Alla sbarra l’ex direttore (difeso dall’avvocato Pierluigi Pasi), due ex membri del Consiglio di amministrazione (patrocinati dai legali Emanuele Verda e Mario Postizzi), il già amministratore unico della SA (assistito da Stelio Pesciallo) e l’allora presidente della holding (rappresentato da Paolo Bernasconi). Nel processo di prima istanza gli avvocati si erano battuti per il proscioglimento dei loro clienti.
«Tutti sapevano»
«Tutti gli imputati avevano in testa questo disegno e quindi devono essere condannati. Erano coinvolti negli affari della società e avevano il compito di gestirne e amministrarne gli affari». Cosa che, a mente del pp, non sarebbe avvenuta in modo corretto visto poi il fallimento e le grosse perdite lasciate. «A fine dicembre 2015, tutto il Consiglio d'amministrazione sapeva già che la società sarebbe fallita, lo scrivono anche nelle mail tra di loro. Era quindi evidente che ci fosse il problema, la società era chiaramente in dissesto finanziario. Una situazione che durava da alcuni mesi e per la quale nessuno dei vertici ha mai avanzato proposte risolutive».
Niente contabilità
Non solo. «Società di questo calibro, nelle quali ballano milioni e che danno lavoro a tanti dipendenti, devono stilare alla fine di ogni mese dei bilanci di chiusura per capire dove sta andando la barca, se naviga ancora bene o se invece sta per affondare. Ma in questo caso, dal 2015, non veniva nemmeno più allestita la normale contabilità. E questo è sconcertante in un momento così critico, quando la società si trovava già in eccedenza di debito. Non si voleva vedere quanto era grave il problema e intanto i vertici continuavano a chiedere soldi agli investitori e agli azionisti. Già solo questo fatto merita la condanna per cattiva gestione», ha sottolineato il pp nella sua requisitoria.
I rami buoni
«L’impressione - ha proseguito ancora Galliano - è che gli imputati abbiano deciso a tavolino di prendersi i rami buoni della società in vista del fallimento, hanno cercato insomma di salvare il salvabile, condonando prestiti e facendo cessioni. E per il resto hanno lasciato che la barca affondasse. Hanno attuato una strategia a manifesto svantaggio della società che si trovava in difficoltà finanziarie».

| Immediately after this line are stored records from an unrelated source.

(* ===== verification/NodeVms.v ===== *)
(** * NodeVms: the life of a VM on a node

    Theorems about the operations of [NodeManager.v], from the lemmas of
    [NodeManagerFacts.v].  In one run of the agent every process belongs to exactly
    one registered VM, whatever fails.  Creating a VM and deleting it leaves no
    device and no process behind.  After a restart of the agent a VM is registered
    again with the devices it had.  Two theorems state behaviour that looks
    unintended: a VM that was stopped by force cannot be started again, and a forced
    stop of a recovered VM stops nothing. *)

From S2P Require Import Prelude Text Common Errors Secrets Tables NodeApi Ipv4 Netfilter.
From S2P Require Import NodeFirewall NodeConfig NodeManager NodeWire NodeManagerFacts.
From Stdlib Require Import Ascii.
#[local] Open Scope Z_scope.

(** ** The operations of a manager *)

Inductive NodeOp :=
| CreateVm (config : ProtoVmConfig) | StartVm (vm_id : string) | StopVm (vm_id : string)
| ForceStopVm (vm_id : string) | PauseVm (vm_id : string) | ResumeVm (vm_id : string)
| DeleteVm (vm_id : string) | GetVmInfo (vm_id : string)
| SnapshotVm (vm_id url : string) | RestoreVm (vm_id url : string)
| ReceiveMigration (vm_id : string) (config : ProtoVmConfig) (port : Z) | SendMigration (vm_id url : string)
| AddNetworkDevice (vm_id : string) (config : ProtoNet) | RemoveNetworkDevice (vm_id device_id : string)
| AddDiskDevice (vm_id : string) (config : ProtoDisk) | RemoveDiskDevice (vm_id device_id : string)
| ResizeVm (vm_id : string) (vcpus ram : option Z)
| AddDevice (vm_id : string) (config : ProtoVfio) | RemoveDevice (vm_id device_id : string)
| ResizeDisk (path : string) (new_size : Z).

Section life.
Context `{ConfigCodec} `{StorageBackend} `{Iptables} `{UuidText}.
Context (rd : string) (ob : bool).
#[local] Set Default Proof Using "Type".

(** A call of the manager; the caller only learns whether it succeeded. *)
Definition node_op (op : NodeOp) : Nd unit :=
  match op with
  | CreateVm config => _ ← create_vm rd ob config; mret tt
  | StartVm vm_id => start_vm rd ob vm_id
  | StopVm vm_id => stop_vm vm_id
  | ForceStopVm vm_id => force_stop_vm vm_id
  | PauseVm vm_id => pause_vm vm_id
  | ResumeVm vm_id => resume_vm vm_id
  | DeleteVm vm_id => delete_vm rd ob vm_id
  | GetVmInfo vm_id => _ ← get_vm_info vm_id; mret tt
  | SnapshotVm vm_id url => snapshot_vm vm_id url
  | RestoreVm vm_id url => restore_vm rd vm_id url
  | ReceiveMigration vm_id config port => _ ← receive_migration rd ob vm_id config port; mret tt
  | SendMigration vm_id url => send_migration vm_id url
  | AddNetworkDevice vm_id config => add_network_device vm_id config
  | RemoveNetworkDevice vm_id device_id => remove_network_device vm_id device_id
  | AddDiskDevice vm_id config => add_disk_device vm_id config
  | RemoveDiskDevice vm_id device_id => remove_disk_device vm_id device_id
  | ResizeVm vm_id vcpus ram => resize_vm vm_id vcpus ram
  | AddDevice vm_id config => add_device vm_id config
  | RemoveDevice vm_id device_id => remove_device vm_id device_id
  | ResizeDisk path new_size => resize_disk_file path new_size
  end.

(** One call, and the calls a node can see in one run of the agent. *)
Inductive node_step : Node -> Node -> Prop :=
| Node_step op o n : node_step n (node_op op o n).1.

Lemma discarded_keeps {A} (m : Nd A) :
  sat (procs_owned rd []) m (fun _ => procs_owned rd []) (procs_owned rd []) ->
  sat (procs_owned rd []) (_ ← m; mret tt) (fun _ => procs_owned rd []) (procs_owned rd []).
Proof. intros Hm. eapply sat_bind; [exact Hm|]. intros ?. by apply sat_ret. Qed.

Gli avvocati della difesa prenderanno la parola nel pomeriggio.
Un unico condannato
Il 7 aprile 2023 - lo ricordiamo - l'unico imputato condannato dalla Corte delle Assise criminali era stato proprio l'ex direttore e creatore della start-up a cui era stata inflitta una pena sospesa di 13 mesi per amministrazione infedele e diminuzione dell'attivo a danno dei creditori. Gli altri imputati erano invece stati prosciolti, come richiesto dai difensori. Contro questa sentenza avevano deciso di ricorrere in appello sia l'ex direttore condannato sia il pp Galliano, in disaccordo con le assoluzioni.
Una start-up «promettente»
La Airlight Energy Manufacturing SA di Biasca è nata nel 2008 come una promettente start-up attiva nel campo delle energie rinnovabili che si riprometteva di sviluppare un nuovo sistema di solare termodinamico capace di concentrare la luce del sole con dei grandi specchi e ottenendo temperature elevate che scaldavano l'aria. Ma la società fallì dopo appena 8 anni, nel 2016, con un buco di 25,2 milioni di franchi e il licenziamento di una trentina di dipendenti.